Simon Willison’s Weblog

Subscribe
Atom feed

Blogmarks

Filters: Sorted by date

Tracking UK Liberal Indecency. The mashup I’ve been waiting for: Tom Hume used the Guardian Content API to track swearword usage over time.

# 2nd April 2009, 4:44 pm / contentapi, guardian, mashup, obscenity, swearing, tom-hume

Google uncloaks once-secret server. Instead of a data centre wide UPS and redundant power supplies, each Google server has its own 12V battery. They live in standard shipping containers, each holding 1,160 servers.

# 2nd April 2009, 10:47 am / datacentres, google, operations, power, servers, ups

Heap Dump Analysis. Using jmap to dump the JVM’s memory to disk, then analysing it using the visualvm GUI tool.

# 2nd April 2009, 10:34 am / dominic-mitchell, heapdump, java, jvm, memory, profiling, visualvm

Amazon Elastic MapReduce (via) Hadoop as a service. Basically a web based GUI around Hadoop—you could roll this yourself on EC2 but for a small markup on regular EC2 prices you get to avoid the extra work setting everything up.
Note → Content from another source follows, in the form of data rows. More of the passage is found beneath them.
Lemma SearchSpaceNode_eq_hash_consistent_witness :
  let x := mkNode (add_node {[3]} (add_edge {[1]} {[2]} [])) in
  let y := mkNode (add_edge {[2]} {[1]} (add_node {[4]} [])) in
  SearchSpaceNode_eq x y = true ∧
  ∃ h, SearchSpaceNode_hash (λ k, Z.of_nat (length k)) x = Ok h ∧
       SearchSpaceNode_hash (λ k, Z.of_nat (length k)) y = Ok h.
Proof.
  intros x y.
  assert (Hx : node_ok x).
  { split.
    - apply graph_wf_add_node, graph_wf_add_edge, graph_wf_nil.
    - apply labels_nonempty_add_node; [apply singleton_nonempty|].
      apply labels_nonempty_add_edge;
        [apply singleton_nonempty..|apply labels_nonempty_nil]. }
  assert (Hy : node_ok y).
  { split.
    - apply graph_wf_add_edge, graph_wf_add_node, graph_wf_nil.
    - apply labels_nonempty_add_edge; [apply singleton_nonempty..|].
      apply labels_nonempty_add_node;
        [apply singleton_nonempty|apply labels_nonempty_nil]. }
  destruct (SearchSpaceNode_eq_hash_consistent (λ k, Z.of_nat (length k)) x y Hx Hy)
    as [Heq Hhash].
  assert (Hsame : same_edge_set (_graph x) (_graph y)).
  { intros a b.
    change (edges (_graph x)) with [(({[1]} : fset), ({[2]} : fset))].
    change (edges (_graph y)) with [(({[2]} : fset), ({[1]} : fset))].
    rewrite !list_elem_of_singleton. split; intros [[= -> ->]|[= -> ->]]; auto. }
  split; [by apply Heq|]. by apply Hhash, Heq.
Defined.

(** ** The state monad *)

Lemma bind_Ok {S A B} (m : M S A) (k : A → M S B) s a s' :
  m s = (Ok a, s') → bind m k s = k a s'.
Proof. unfold bind. by intros ->. Qed.

Lemma bind_Raise {S A B} (m : M S A) (k : A → M S B) s e s' :
  m s = (Raise e, s') → bind m k s = (Raise e, s').
Proof. unfold bind. by intros ->. Qed.

Lemma forM__app {S A} (l1 l2 : list A) (f : A → M S unit) s :
  forM_ (l1 ++ l2) f s = (let! _ := forM_ l1 f in forM_ l2 f) s.
Proof.
  revert s. induction l1 as [|x l1 IH]; intros s; simpl; [done|].
  unfold bind. destruct (f x s) as [[[]| |] s']; try done.
Qed.

Lemma forM__bind {S A B} (l : list A) (g : A → list B) (f : B → M S unit) s :
  forM_ l (λ x, forM_ (g x) f) s = forM_ (l ≫= g) f s.
Proof.
  revert s. induction l as [|x l IH]; intros s; [done|].
  change ((x :: l) ≫= g) with (g x ++ (l ≫= g)).
  rewrite forM__app. simpl. unfold bind.
  destruct (forM_ (g x) f s) as [[[]| |] s']; try done.
Qed.

(** ** Insertion into a set of partition nodes *)

Section PysetFacts.
Variable py_hash : list (list fset) → Z.

Lemma pyset_ok_nil : pyset_ok py_hash [].
Proof. intros p Hp. by apply elem_of_nil in Hp. Qed.

(** With well-formed nodes the hash test of [set.add] is implied by
    [__eq__]: the set is deduplicated by [__eq__] alone. *)
Lemma pyset_add_pure c s :
  node_ok c → pyset_ok py_hash s →
  ∃ s', pyset_add py_hash c s = Ok s' ∧ pyset_ok py_hash s' ∧
        s'.*2 = insert_node s.*2 c.
Proof.
  intros Hc Hs. unfold pyset_add, SearchSpaceNode_hash.
  rewrite hash_key_pure by done. simpl.
  assert (Hex : existsb (λ p : Z * SearchSpaceNode,
                  (p.1 =? py_hash (canonical_key (_graph c))) && SearchSpaceNode_eq p.2 c) s
                = existsb (λ y, SearchSpaceNode_eq y c) s.*2).
  { induction s as [|p s IH]; [reflexivity|]. simpl.
    rewrite IH by (intros q Hq; apply Hs; by right). f_equal.
    destruct (Hs p) as [Hp Hh]; [by left|].
    destruct (SearchSpaceNode_eq p.2 c) eqn:Heq; [|by rewrite andb_false_r].
    rewrite andb_true_r.
    apply SearchSpaceNode_eq_key in Heq; [|done..].
    rewrite Hh, Heq. apply Z.eqb_refl. }
  rewrite Hex. unfold insert_node.
  destruct (existsb _ s.*2).
  - by exists s.
  - eexists. split; [done|]. split; [|by rewrite fmap_app].
    intros p Hp. apply elem_of_app in Hp as [Hp|Hp]; [by apply Hs|].
    apply list_elem_of_singleton in Hp as ->. done.
Qed.
End PysetFacts.

Lemma insert_node_elem s c y : y ∈ insert_node s c → y ∈ s ∨ y = c.
Proof.
  unfold insert_node. destruct (existsb _ s); [by left|].
  rewrite elem_of_app, list_elem_of_singleton. tauto.
Qed.

Lemma insert_node_incl s c y : y ∈ s → y ∈ insert_node s c.
Proof.
  unfold insert_node. destruct (existsb _ s); [done|]. intros. apply elem_of_app. by left.
Qed.

Lemma insert_node_found s c :
  ∃ y, y ∈ insert_node s c ∧ SearchSpaceNode_eq y c = true ∨
       (y = c ∧ c ∈ insert_node s c).
Proof.
  unfold insert_node. destruct (existsb _ s) eqn:Hex.
  - apply existsb_exists in Hex as (y & Hy & Heq). exists y. left.
    split; [by apply list_elem_of_In|done].
  - exists c. right. split; [done|]. apply elem_of_app. right. by left.
Qed.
Data processing scripts can be written in Java, Ruby, Perl, Python, PHP, R, or C++ and are loaded in to S3 before firing off the job.

# 2nd April 2009, 10:25 am / amazon, amazon-web-services, cloud-computing, ec2, hadoop, mapreduce, s3

Continuous deployment in 5 easy steps. A classic case of a number in a title making the article look less interesting than it actually is. Lots of interesting information here from IMVU’s Eric Ries.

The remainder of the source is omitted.